AIM OF THE TASK. In the entries below, find the line with "exists and the" and the line with "(cfg : gmap"; give again those lines and every line between them, exactly.

::: RECORDS TO USE

(** * Adding and removing meters *)

(** X18: adding a meter under an id that is already configured replaces
    it.  When the second port and unit id fit 64 bits, adding the id twice
    leaves the database and the registry exactly as adding it once with
    the second set of values would: one configuration row and one meter
    object for the id, and nothing of the first values. *)
Theorem add_meter_twice_is_add_meter_once (db : database)
    (meters : gmap string PAC3200Meter) (id : string)
    (name1 host1 : string) (port1 unit1 : Z) (location1 description1 : string)
    (now1 : Z)
    (name2 host2 : string) (port2 unit2 : Z) (location2 description2 : string)
    (now2 : Z) :
  is_int64 port2 = true →
  is_int64 unit2 = true →
  let first := add_meter db meters id name1 host1 port1 unit1
                 location1 description1 now1 in
  add_meter first.1.1 first.1.2 id name2 host2 port2 unit2
    location2 description2 now2
  = add_meter db meters id name2 host2 port2 unit2 location2 description2 now2.
Proof.
  intros Hp Hu. simpl. unfold add_meter. rewrite Hp, Hu.
  destruct (meters_config db) as [cfg|] eqn:Hcfg; simpl.
  - destruct (is_int64 port1 && is_int64 unit1); simpl.
    + unfold set_meters_config. simpl. by rewrite !insert_insert_eq.
    + by rewrite Hcfg.
  - by rewrite Hcfg.
Qed.

Lemma add_meter_twice_is_add_meter_once_witness :
  let first := add_meter fresh_database ∅ "m1" "Main feeder" "192.168.0.101"
                 502 1 "Hall 2" "" 1000000 in
  add_meter first.1.1 first.1.2 "m1" "Spare feeder" "192.168.0.102" 503 2
    "Hall 3" "moved" 2000000
  = add_meter fresh_database ∅ "m1" "Spare feeder" "192.168.0.102" 503 2
      "Hall 3" "moved" 2000000.
Proof.
  apply (add_meter_twice_is_add_meter_once fresh_database ∅ "m1"
           "Main feeder" "192.168.0.101" 502 1 "Hall 2" "" 1000000
           "Spare feeder" "192.168.0.102" 503 2 "Hall 3" "moved" 2000000);
    reflexivity.
Defined.

(** X19: removing a meter undoes adding it.  If the configuration table
    exists and the id is neither configured nor registered, then adding the
    meter (with a port and unit id that fit 64 bits) and removing it again
    both succeed and leave the database and the registry exactly as they
    were; the object removed is the one that was added, never connected. *)
Theorem remove_meter_undoes_add_meter (w : world) (db : database)
    (cfg : gmap string config_row) (meters : gmap string PAC3200Meter)
    (id name host : string) (port unit_id : Z) (location description : string)
    (now : Z) :
  meters_config db = Some cfg →
  cfg !! id = None →
  meters !! id = None →
  is_int64 port = true →
  is_int64 unit_id = true →
  let added := add_meter db meters id name host port unit_id
                 location description now in
  let removed := remove_meter w added.1.1 added.1.2 id in
  added.2 = true
  ∧ removed
    = (db, meters,
       Some (new_meter id name host port unit_id location description), true).
Proof.
  intros Hcfg Hid Hm Hp Hu. simpl. unfold add_meter, remove_meter.
  rewrite Hcfg, Hp, Hu. simpl. split; [done|].
  rewrite lookup_insert_eq, !delete_insert_id by done. simpl.
  f_equal. f_equal; [f_equal|].
  - destruct db. unfold set_meters_config. simpl in *. by rewrite Hcfg.
  - unfold disconnect, new_meter. simpl. by destruct (MODBUS_AVAILABLE w).
Qed.

Lemma remove_meter_undoes_add_meter_witness :
  let added := add_meter fresh_database ∅ "m1" "Main feeder" "192.168.0.101"
                 502 1 "Hall 2" "" 1000000 in
  let removed := remove_meter live_world added.1.1 added.1.2 "m1" in
  added.2 = true
  ∧ removed
    = (fresh_database, ∅,
       Some (new_meter "m1" "Main feeder" "192.168.0.101" 502 1 "Hall 2" ""),
       true).
Proof.
  apply (remove_meter_undoes_add_meter live_world fresh_database ∅ ∅ "m1"
           "Main feeder" "192.168.0.101" 502 1 "Hall 2" "" 1000000);
    reflexivity.
Defined.


(** * The range of a live value *)

Lemma float_of_bits32_magnitude bits :
  is_finite (float_of_bits32 bits) = true →
  magnitude_le 128 (float_of_bits32 bits) = true.
Proof.
  unfold float_of_bits32.
  change 255 with (Z.ones 8). change 8388607 with (Z.ones 23).
  rewrite !Z.land_ones by lia.
  pose proof (Z.mod_pos_bound (Z.shiftr bits 23) (2 ^ 8) ltac:(lia)) as He.
  pose proof (Z.mod_pos_bound bits (2 ^ 23) ltac:(lia)) as Hm.
  set (e := Z.shiftr bits 23 mod 2 ^ 8) in *.
  set (m := bits mod 2 ^ 23) in *.
  change (Z.ones 8) with 255.
  destruct (e =? 255) eqn:He255.
  { by destruct (m =? 0). }
  apply Z.eqb_neq in He255.
  destruct (e =? 0).
  - destruct m as [|p|p] eqn:Hp; try done. intros _. unfold magnitude_le.
    apply Z.leb_le.
    pose proof (Zdigits2_le_of_lt (Z.pos p) 23 ltac:(lia) ltac:(lia) ltac:(lia)).
    lia.
  - destruct (m + 8388608) as [|p|p] eqn:Hp; try done. intros _.
    unfold magnitude_le. apply Z.leb_le.
    assert (Hlt : Z.pos p < 2 ^ 24) by lia.
    pose proof (Zdigits2_le_of_lt (Z.pos p) 24 ltac:(lia) ltac:(lia) Hlt).
    assert (e < 255) by lia. lia.
Qed.

Lemma decode_32bit_float_bits regs v :
  decode_32bit_float regs = Some v → ∃ bits, v = float_of_bits32 bits.
Proof.
  unfold decode_32bit_float. destruct (forallb is_uint16 regs); [|done].
  destruct regs as [|hi [|lo regs]]; try done. intros [= <-]. eauto.
Qed.

(** X20: under the live protocol every value [read_float32_register]
    returns is a binary32 number: it is finite and its magnitude is below
    [2^128], whatever registers the device sends. *)
Theorem live_read_is_binary32 (w : world) (m : PAC3200Meter) (n : nat)
    (register_address : Z) (v : spec_float) :
  MODBUS_AVAILABLE w = true →
  read_float32_register w m n register_address = Some v →
  is_finite v = true ∧ magnitude_le 128 v = true.
Proof.
  intros Hlive. unfold read_float32_register. rewrite Hlive. cbn [negb].
  destruct (client m) as [c|]; [|done].
  destruct (negb (socket c && is_socket_open w n)); [done|].
  destruct (read_holding_registers w n register_address 2 (unit_id m))
    as [| |regs]; try done.
  destruct (decode_32bit_float regs) as [v0|] eqn:Hdec; [|done].
  destruct (np_isnan v0 || np_isinf v0) eqn:Hbad; [done|].
  intros [= <-].
  assert (Hfin : is_finite v0 = true)
    by (rewrite is_finite_not_nan_inf, Hbad; reflexivity).
  split; [done|].
  apply decode_32bit_float_bits in Hdec as [bits ->].
  by apply float_of_bits32_magnitude.
Qed.

Lemma live_read_is_binary32_witness :
  MODBUS_AVAILABLE live_world = true
  ∧ ∃ v, read_float32_register live_world
           (connect live_world ConnectAccepted m1 0).2 1 55 = Some v
         ∧ is_finite v = true ∧ magnitude_le 128 v = true.
Proof.
  split; [reflexivity|]. eexists. split; [reflexivity|].
  apply (live_read_is_binary32 live_world
           (connect live_world ConnectAccepted m1 0).2 1 55);
    reflexivity.
Defined.


(** * The sign of a simulated value *)

Lemma binary_round_aux_nonnegative mx ex lx :
  is_finite (binary_round_aux prec emax false mx ex lx) = true →
  nonnegative (binary_round_aux prec emax false mx ex lx) = true.
Proof.
  unfold binary_round_aux.
  destruct (shr_fexp prec emax mx ex lx) as [mrs e'].
  destruct (shr_fexp prec emax _ e' _) as [mrs' e''].
  destruct (shr_m mrs') as [|p|p]; try done.
  by destruct (e'' <=? emax - prec).
Qed.

Lemma fmul_nonnegative x y :
  nonnegative x = true → nonnegative y = true →
  is_finite (fmul x y) = true → nonnegative (fmul x y) = true.
Proof.
  destruct x as [sx| | |sx mx ex], y as [sy| | |sy my ey]; try done.
  cbn [nonnegative]. intros ->%negb_true_iff ->%negb_true_iff.
  apply binary_round_aux_nonnegative.
Qed.

Lemma fadd_nonnegative x y :
  nonnegative x = true → nonnegative y = true →
  is_finite (fadd x y) = true → nonnegative (fadd x y) = true.
Proof.
  destruct x as [sx| | |sx mx ex], y as [sy| | |sy my ey];
    try discriminate; unfold fadd, SFadd.
  - intros _ _ _. by destruct sx, sy.
  - intros _ Hy _. exact Hy.
  - intros Hx _ _. exact Hx.
  - cbn [nonnegative]. intros ->%negb_true_iff ->%negb_true_iff.
    cbn [cond_Zopp].
    destruct (shl_align mx ex (Z.min ex ey)) as [m1 e1].
    destruct (shl_align my ey (Z.min ex ey)) as [m2 e2].
    cbn [fst]. change (Z.pos m1 + Z.pos m2) with (Z.pos (m1 + m2)).
    cbn [binary_normalize]. unfold binary_round.
    destruct (shl_align (m1 + m2) _ _) as [mz ez].
    apply binary_round_aux_nonnegative.
Qed.

Lemma from_abs_variation_value w m n a :
  from_abs_variation a = true →
  let variation :=
    fadd (fmul (np_sin w (fadd (fdiv (time_time w n) (of_int 10))
                               (fdiv (of_int (hash w (meter_id m) mod 10))
                                     (literal 10 1))))
               (literal 1 10))
         (np_random_normal w n) in
  _generate_simulated_value w m n a
  = if py_in a [43; 45; 47; 49; 51; 53]
    then fadd (literal 25 10) (fmul (fabs variation) (of_int 2))
    else fmul (fabs variation) (of_int 100).
Proof.
  unfold from_abs_variation, py_in.
  rewrite !existsb_app, negb_true_iff, !orb_false_iff.
  intros (H1 & H2 & H3 & H4 & H5 & H6).
  unfold _generate_simulated_value, py_in. cbv zeta.
  rewrite H1, H2, H3, H4, H5, H6. reflexivity.
Qed.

::::::

YOUR SOLUTION.
    exists and the id is neither configured nor registered, then adding the
    meter (with a port and unit id that fit 64 bits) and removing it again
    both succeed and leave the database and the registry exactly as they
    were; the object removed is the one that was added, never connected. *)
Theorem remove_meter_undoes_add_meter (w : world) (db : database)
    (cfg : gmap string config_row) (meters : gmap string PAC3200Meter)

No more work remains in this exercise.